Mindfully practicing gratitude can have many health, social and emotional benefits. I’m sure there are a million articles on what these benefits are, and I don’t have time to do that research but in my personal experience, people who practice gratitude are happier and happy kids = happy (but exhausted) mom.
Here are things I’m doing to develop an attitude of gratitude in my family.
Start a Family Sharing Time
We have our sharing time during dinner – it doesn’t happen every night, but I try to make it a point to sit down most nights as a family, even if its just me and the kids. We all start by saying something we are thankful for that happened in our day. My 4 year old is starting to get the idea of sharing something that really happened in his day. The 2 year old still brings up that time she dropped her water bottle in the frog pond at the aquarium and the janitor fished it out (this was about 6 months ago).
The best part about this is that it evolves into a nice family conversation. Although, I’m pretty sure we will be talking about the frog pond incident for the next 2 years.
Cook or Bake for Someone
My 2 year old loves to cook. I have Wednesdays off every week, so we have “Julia’s cooking day!” Julia gets to plan and make at least one meal -with as much help from mommy as she will allow.
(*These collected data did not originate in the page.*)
(** * FLUX.2 [klein] demo: the generation proxy and the session controller

    A shallow embedding of
      - [src/pages/api/generate.ts]       (the proxy route, [POST]),
      - [src/test/api/generate.test.ts]   (the copy of the route's logic
                                           that the tests exercise), and
      - [components/ImageGenerator.tsx]   (the React controller),
    followed by the properties of the design document that concern them.

    JavaScript values that the code receives through [JSON.parse] are
    modelled by the inductive type [json]; [undefined] is [None] of
    [option json].  A number is given by the literal it is written as
    and stands for the double that [JSON.parse] reads from it (the
    nearest one, [Infinity] beyond the range); it is printed as that
    double is.  Text is held in UTF-8.  Exceptions are explicit
    ([completion]); the network and the clock are inputs. *)

From Stdlib Require Import ZArith NArith List String Ascii Bool Lia DecimalString.
Import ListNotations.
Local Open Scope Z_scope.
Local Open Scope string_scope.
Set Warnings "-register-all".

(* ================================================================== *)
(** ** JavaScript values                                                *)
(* ================================================================== *)

Module Js.

(** A value produced by [JSON.parse].  The fields of an object are its
    own properties, each key once, in the order JavaScript enumerates
    them.  [JNum n] is the number written as the integer [n]; [JDec m e]
    is the number written as [m] times ten to the [e], as [1.5] is
    [JDec 15 (-1)] and [2e-7] is [JDec 2 (-7)]. *)
Inductive json : Type :=
| JNull
| JBool (b : bool)
| JNum (n : Z)
| JStr (s : string)
| JArr (items : list json)
| JObj (fields : list (string * json))
| JDec (m e : Z).

(** A JavaScript value as the handlers see it: [None] is [undefined]. *)
Definition js : Type := option json.

(** What a [throw] carries.  [Err m] is [new Error(m)] (or a rejection by
    an [Error] with message [m]); [EngineErr] is a [TypeError],
    [SyntaxError] or [RangeError] raised by the platform, whose message
    text is platform specific; [Rejected] is a rejection by a value that
    is not an [Error] (an [Event]). *)
Inductive thrown : Type :=
| Err (message : string)
| EngineErr
| Rejected.

Inductive completion (A : Type) : Type :=
| Normal (a : A)
| Throw (e : thrown).
Arguments Normal {A} a.
Arguments Throw {A} e.

Definition bind {A B} (c : completion A) (k : A -> completion B) : completion B :=
  match c with
  | Normal a => k a
  | Throw e => Throw e
  end.

Notation "x <- c ;; k" := (bind c (fun x => k))
  (at level 61, c at next level, right associativity).

(** The decimal digits of an integer. *)
Definition decimal (n : Z) : string := NilZero.string_of_int (Z.to_int n).

(** A double that is not negative: zero, the value [mantissa * 2^exponent]
    in the one form a double has (a mantissa of 53 bits, or of fewer at
    the least exponent), or infinity. *)
Inductive double : Type :=
| Zero
| Finite (mantissa exponent : Z)
| Infinity.

(** The quotient [a / b] rounded to the nearest integer, ties to even. *)
Definition nearest (a b : Z) : Z :=
  let q := a / b in
  let r := a mod b in
  if (b <? 2 * r)%Z || ((b =? 2 * r)%Z && Z.odd q) then q + 1 else q.

(** [a * 10^e] as a fraction. *)
Definition scaled (a e : Z) : Z * Z :=
  if (0 <=? e)%Z then (a * 10 ^ e, 1) else (a, 10 ^ (- e)).

(** The double nearest to [m * 10^e], for [m] positive: what
    [JSON.parse] reads the literal as. *)
Definition to_double (m e : Z) : double :=
  let (num, den) := scaled m e in
  let guess := Z.log2 num - Z.log2 den in
  let top := if (0 <=? guess)%Z
             then if (den * 2 ^ guess <=? num)%Z then guess else guess - 1
             else if (den <=? num * 2 ^ (- guess))%Z then guess else guess - 1 in
  let exponent := Z.max (top - 52) (-1074) in
  let mantissa := if (0 <=? exponent)%Z
                  then nearest num (den * 2 ^ exponent)
                  else nearest (num * 2 ^ (- exponent)) den in
  let (mantissa, exponent) :=
    if (mantissa =? 2 ^ 53)%Z then (2 ^ 52, exponent + 1) else (mantissa, exponent) in
  if (mantissa =? 0)%Z then Zero
  else if (971 <? exponent)%Z then Infinity
  else Finite mantissa exponent.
We started expanding our cooking day by baking cookies to bring to their Nona. She was excited to get the cookies and even more excited to open the bag and give one to each kid. We’ve also made pudding to bring to Bible Class in the evening. My kids were so excited to share what they made and the whole class was quiet for a full 5 minutes while they ate.
Give Back to the Community
Depending on the age of your kids, there are lots of local charities and volunteer opportunities. This year we are making cards for seniors. We plan to deliver them to a local nursing home and our local meals on wheels site. You could also make thank you cards for the volunteers who deliver meals through the meals on wheels program.
I’ve been told many times to cherish this phase of parenting. Bigger kids have Bigger problems, but it can still be hard to maintain that attitude of gratitude through a 2 year old’s tantrum. It doesn’t have to be anything big! Simple gestures and being a role model of giving and gratitude will lay the foundation for raising kids with an attitude of gratitude.